Em Juiz de Fora, o número de vítimas fatais chegou a 42. A cidade contabiliza ainda 17 pessoas desaparecidas. De acordo com o levantamento atualizado do Corpo de Bombeiros, 3 mil moradores estão desabrigados, ou seja, dependem de abrigos públicos, e outros 400 estão desalojados, tendo precisado deixar suas casas e buscar abrigo temporário com familiares ou amigos.

Já em Ubá, o balanço aponta 6 mortes confirmadas e 2 pessoas desaparecidas. No município, 26 pessoas estão desabrigadas e 178 desalojadas em decorrência dos alagamentos e deslizamentos registrados nos últimos dias.
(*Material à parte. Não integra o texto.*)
Lemma path_flag_implies iter records package ca a cb b :
  (ca, SetFlag, a) ∈ path_rules →
  (cb, SetFlag, b) ∈ path_rules →
  (∀ p, path_is ca p = true → path_is cb p = true) →
  dict_get a (extract_features iter records package) = Some (VBool true) →
  dict_get b (extract_features iter records package) = Some (VBool true).
Proof.
  intros Ha Hb Himp. destruct records as [|r records].
  - pose proof (flags_start_false package) as Hstart.
    rewrite Forall_app, !Forall_forall in Hstart. destruct Hstart as [_ Hst].
    specialize (Hst _ Ha eq_refl). unfold attr_of in Hst. cbn [snd] in Hst.
    rewrite extract_features_nil, Hst. discriminate.
  - rewrite (extracted_path_flag iter r records package ca a Ha),
      (extracted_path_flag iter r records package cb b Hb).
    intros [= H]. do 2 f_equal. revert H. apply existsb_impl, Himp.
Qed.

Lemma re_search_mono r1 r2 s :
  (∀ t, re_match r1 t = true → re_match r2 t = true) →
  re_search r1 s = true → re_search r2 s = true.
Proof.
  intros Himp. induction s as [|c s IH]; cbn [re_search]; intros H;
    apply orb_true_iff in H as [H|H]; apply orb_true_iff.
  - left. apply Himp, H.
  - discriminate.
  - left. apply Himp, H.
  - right. apply IH, H.
Qed.

Lemma re_match_accepts b s : re_match (accepts b) s = b.
Proof. destruct b; [apply re_match_Eps|apply re_match_Fail]. Qed.

(** A run of literal characters is a prefix test. *)
Lemma re_match_lit p s : re_match (lit p) s = String.prefix p s.
Proof.
  revert s. induction p as [|c p IH]; intros s.
  - rewrite re_match_Eps. destruct s; reflexivity.
  - rewrite prefix_cons. destruct p as [|c' p'].
    + cbn [lit]. destruct s as [|c0 s]; [reflexivity|].
      cbn [re_match nullable deriv orb]. rewrite re_match_accepts.
      destruct s; cbn [String.prefix]; rewrite andb_true_r; reflexivity.
    + change (lit (String c (String c' p')))
        with (Cat (Lit c) (lit (String c' p'))).
      rewrite re_match_Cat_Lit. destruct s as [|c0 s]; [reflexivity|].
      rewrite IH. reflexivity.
Qed.

Lemma prefix_weaken p q s :
  String.prefix (p +:+ q) s = true → String.prefix p s = true.
Proof.
  rewrite prefix_after.
  replace (String.prefix p s) with (String.prefix (p +:+ "") s)
    by (rewrite append_empty; reflexivity).
  rewrite prefix_after. destruct (after p s) as [rest|]; [|discriminate].
  intros _. destruct rest; reflexivity.
Qed.

(** What starts with a run of literal characters and goes on matches the
    run. *)
Lemma lit_Cat_weaken p r s :
  re_match (Cat (lit p) r) s = true → re_match (lit p) s = true.
Proof.
  rewrite re_match_lit_Cat, re_match_lit.
  replace (String.prefix p s) with (String.prefix (p +:+ "") s)
    by (rewrite append_empty; reflexivity).
  rewrite prefix_after. destruct (after p s) as [rest|]; [|discriminate].
  intros _. destruct rest; reflexivity.
Qed.

Ltac thread_table :=
  unfold thread_is, THREAD_PATTERNS;
  cbn [subscript String.eqb Ascii.eqb Bool.eqb].

Ltac path_table :=
  unfold path_is, PATH_PATTERNS;
  cbn [subscript String.eqb Ascii.eqb Bool.eqb].

Ltac in_rules :=
  unfold thread_rules, path_rules;
  repeat first [apply list_elem_of_here | apply list_elem_of_further].

(** X14: flags that come together. The patterns of some categories
    match only what the pattern of another category matches too, so a
    feature vector with [has_okhttp_task_thread] has [has_okhttp_thread],
    one with [has_rxjava_cached_thread] has [has_rxjava_thread], one with
    [has_glide_source_thread] or [has_glide_disk_thread] has
    [has_glide_thread], one with [has_glide_journal] has [has_glide_cache],
    and one with [has_coil_cache_v3] or [has_coil_journal] has
    [has_coil_cache]. *)
Theorem implied_flags_hold iter records package a b :
  (a, b) ∈ implied_flags →
  dict_get a (extract_features iter records package) = Some (VBool true) →
  dict_get b (extract_features iter records package) = Some (VBool true).
Proof.
  intros Hin. unfold implied_flags in Hin.
  repeat (apply elem_of_cons in Hin as [[= -> ->]|Hin]).
  - apply (thread_flag_implies iter records package "okhttp_task" _ "okhttp");
      [in_rules..|].
    intros t. thread_table. rewrite !prefix_pattern.
    apply (prefix_weaken "OkHttp" " TaskRunn").
  - apply (thread_flag_implies iter records package "rxjava_cached" _ "rxjava");
      [in_rules..|].
    intros t. rewrite rxjava_pattern. thread_table. rewrite prefix_pattern.
    intros H. cbn [existsb]. apply orb_true_iff. left.
    apply (prefix_weaken "RxCached" "ThreadS"), H.
  - apply (thread_flag_implies iter records package "glide_source" _ "glide");
      [in_rules..|].
    intros t. thread_table. rewrite prefix_pattern, class_pattern.
    intros H. apply orb_true_iff. right.
    apply (prefix_weaken "glide" "-source-th"), H.
  - apply (thread_flag_implies iter records package "glide_disk" _ "glide");
      [in_rules..|].
    intros t. thread_table. rewrite prefix_pattern, class_pattern.
    intros H. apply orb_true_iff. right.
    apply (prefix_weaken "glide" "-disk-cach"), H.
  - apply (path_flag_implies iter records package "glide_journal" _ "glide_cache");
      [in_rules..|].
    intros p. path_table. apply re_search_mono. intros t H.
    rewrite re_match_Alt. apply orb_true_iff. right.
    apply (lit_Cat_weaken _ _ _ H).
  - apply (path_flag_implies iter records package "coil_cache_v3" _ "coil_cache");
      [in_rules..|].
    intros p. path_table. apply re_search_mono. intros t H.
    rewrite re_match_Alt. apply orb_true_iff. left.
    apply (lit_Cat_weaken _ _ _ H).
  - apply (path_flag_implies iter records package "coil_journal" _ "coil_cache");
      [in_rules..|].
    intros p. path_table. apply re_search_mono. intros t H.
    rewrite re_match_Alt. apply orb_true_iff. left.
    apply (lit_Cat_weaken _ _ _ H).
  - inversion Hin.
Qed.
O Instituto Nacional de Meteorologia (Inmet) mantém alerta vermelho de "grande perigo" para chuvas intensas na região nesta quinta-feira, 26, incluindo as cidades de Juiz de Fora e Ubá. O alerta indica chance de chuva superior a 60 mm por hora ou mais de 100 mm em 24 h, com alto risco de alagamentos, deslizamentos e transbordamentos de rios.

O Centro Nacional de Monitoramento de Desastres Naturais (Cemaden) também considera a possibilidade de novas ocorrências

As autoridades municipais seguem mobilizadas nas ações de busca e resgate, além da assistência às famílias atingidas. Equipes da Defesa Civil, Corpo de Bombeiros e voluntários atuam no atendimento às ocorrências e na organização de abrigos provisórios.